Hanamichi terminò di leggere la lettera a le ripiegò, con un lieve sorriso, prima di sollevare gli occhi sul mare che stava facendo da sottofondo a tutte le sue giornate estive. Era l'inizio di luglio, la sua riabilitazione era cominciata da una decina di giorni e sarebbe durata fino a metà settembre. Quasi tre mesi per rimettere in sesto la sua schiena, e non solo, per assicurarsi che potesse proseguire con l'attività sportiva.

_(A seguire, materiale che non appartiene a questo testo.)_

Lemma printint_signed_emits fd v s :
  - 2 ^ 31 <= v < 2 ^ 31 -> wp (printint cb fd v 10 true) (fun _ s' => exists cs, numeral 10 cs = Some v /\ emits fd cs s s') s.
Proof.
  intros Hv. unfold printint. rewrite printint_buf_dec. destruct (printkint_buf_ok 10 v) as (buf & -> & Hb & Hn); [by left|done|].
  eapply wp_mono; [apply puts_emits, Forall_reverse, (byte_ok_of 45); [lia|done]|]. cbn beta. eauto.
Qed.

Lemma printint_unsigned_emits fd base v s :
  base = 10 \/ base = 16 ->
  wp (printint cb fd v base false) (fun _ s' => exists cs, numeral base (lower <$> cs) = Some (u32 v) /\
    (base = 10 -> numeral base cs = Some (u32 v)) /\ emits fd cs s s') s.
Proof.
  intros Hb. unfold printint. destruct (printint_buf_unsigned base v Hb) as (buf & -> & Hf & Hn & Hn').
  eapply wp_mono; [apply puts_emits, Forall_reverse; eapply Forall_impl; [exact Hf|unfold byte_ok; cbn; lia]|]. cbn beta. eauto.
Qed.

Lemma printptr_loop_emits fd n : forall x s,
  Forall (fun c => 0 < c < 128) (ptr_digits n x) -> wp (printptr_loop cb n fd x) (fun _ s' => emits fd (ptr_digits n x) s s') s.
Proof.
  induction n as [|n IH]; intros x s Hf; [apply wp_ret, emits_nil|]. cbn [printptr_loop ptr_digits] in *.
  apply Forall_cons in Hf as [Hc Hf]. apply wp_bind. eapply wp_mono; [apply putc_emits|]. cbn beta. intros _ s1 E1.
  unfold u8 in E1. rewrite Z.mod_small in E1 by lia. eapply wp_mono; [by apply IH|]. cbn beta. intros _ s2 E2. exact (emits_trans _ _ _ _ _ _ E1 E2).
Qed.

Lemma printptr_emits fd v s :
  0 <= v < 2 ^ 64 ->
  wp (printptr cb fd v) (fun _ s' => exists cs, length cs = 16%nat /\ numeral 16 (lower <$> cs) = Some v /\ emits fd (str "0x" ++ cs) s s') s.
Proof.
  intros Hv. destruct (ptr_digits_ok 16 v 0 Hv ltac:(lia)) as (En & Hf & Hl). unfold printptr.
  apply wp_bind. eapply wp_mono; [apply putc_emits|]. cbn beta. intros _ s1 E1.
  apply wp_bind. eapply wp_mono; [apply putc_emits|]. cbn beta. intros _ s2 E2.
  eapply wp_mono; [by apply printptr_loop_emits|]. cbn beta. intros _ s3 E3. exists (ptr_digits 16 v). split; [done|]. split.
  - destruct (ptr_digits 16 v) as [|c cs] eqn:E; [done|]. cbn [fmap list_fmap numeral] in *. destruct (Z.eqb_spec (lower c) 45) as [E45|_].
    + exfalso. cbn [ptr_digits] in E. injection E as Ec _. rewrite <-Ec, lower_digit in E45.
      * assert (Hd : 0 <= Z.shiftr v 60 < 16) by (rewrite Z.shiftr_div_pow2 by lia; split; [apply Z.div_pos; lia|apply Z.div_lt_upper_bound; lia]).
        pose proof (digit_plain 16 _ ltac:(by right) Hd). lia.
      * rewrite Z.shiftr_div_pow2 by lia; split; [apply Z.div_pos; lia|apply Z.div_lt_upper_bound; lia].
    + rewrite En. f_equal. change (64 - 4 * Z.of_nat 16) with 0. rewrite Z.div_1_r. lia.
  - exact (emits_trans _ _ _ _ _ _ (emits_trans _ _ _ _ _ _ E1 E2) E3).
Qed.

(** ** vprintf() *)

Lemma shows_emits fd cs s s' fuel p out :
  emits fd cs s s' -> piece_ok cb fuel (u_mem s) p -> shows (u_mem s') p out -> shows (u_mem s) p out.
Proof.
  intros E Hp Hs. destruct Hs as [| | | | |a out Hs]; try by constructor. destruct Hp as (l & Hl & _ & Ha).
  pose proof (cstr_emits _ _ _ _ _ _ E Ha Hl) as Hl'. by rewrite (cstr_unique _ _ _ _ Hs Hl'); constructor.
Qed.

Lemma piece_ok_emits fd cs s s' fuel p : emits fd cs s s' -> piece_ok cb fuel (u_mem s) p -> piece_ok cb fuel (u_mem s') p.
Proof.
  intros E. destruct p; cbn; try done. intros (l & Hl & Hf & Ha). exists l. split_and!; [|done|done]. by eapply cstr_emits.
Qed.

Lemma wp_emits {A B} fd p (m : U A) (k : U B) Q s :
  wp m (fun _ s' => exists cs, shows (u_mem s) p cs /\ emits fd cs s s') s ->
  (forall cs s', shows (u_mem s) p cs -> emits fd cs s s' -> wp k Q s') -> wp (m;; k) Q s.
Proof. intros Hm Hk. apply wp_bind. eapply wp_mono; [exact Hm|]. cbn beta. intros _ s' (cs & Hs & E). by eapply Hk. Qed.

Dopo i primi giorni di esami del sangue, TAC, risonanze magnetiche, radiografie che avevano escluso la presenza di fratture o altri traumi che avrebbero richiesto un'operazione chirurgica e non meno di otto mesi di recupero, erano cominciati gli esercizi di fisioterapia, molto blandi poiché in principio si mirava alla diminuzione del dolore fino alla progressiva scomparsa. Ogni giorno veniva visitato da cima a fondo, per assicurarsi che nulla fosse storto rispetto al giorno prima; doveva anche stare a riposo, sebbene gli pesasse immensamente, più avanti sarebbero cominciati i massaggi e la riabilitazione più intensa, ma per fortuna aveva molto tempo libero al pomeriggio dopo le mattinate sfiancanti, specie perché il dolore andava e veniva...e quando veniva, era davvero intenso.*
Hanamichi doveva ammettere di sentirsi già un po' meglio, la clinica era composta da ottimi professionisti e l'aria di mare non poteva che giovargli – e dopotutto lui era un tensai, si sarebbe ripreso molto prima di un normale tizio qualunque -. Sarebbe rientrato a scuola tardi e stava anche perdendo gli ultimi giorni di lezione prima delle vacanze estive**, ma ciò non significava che fosse esente dai compiti, il preside aveva chiamato direttamente per far sapere che. tramite la clinica, avrebbe ricevuto il carico di lavoro da svolgere.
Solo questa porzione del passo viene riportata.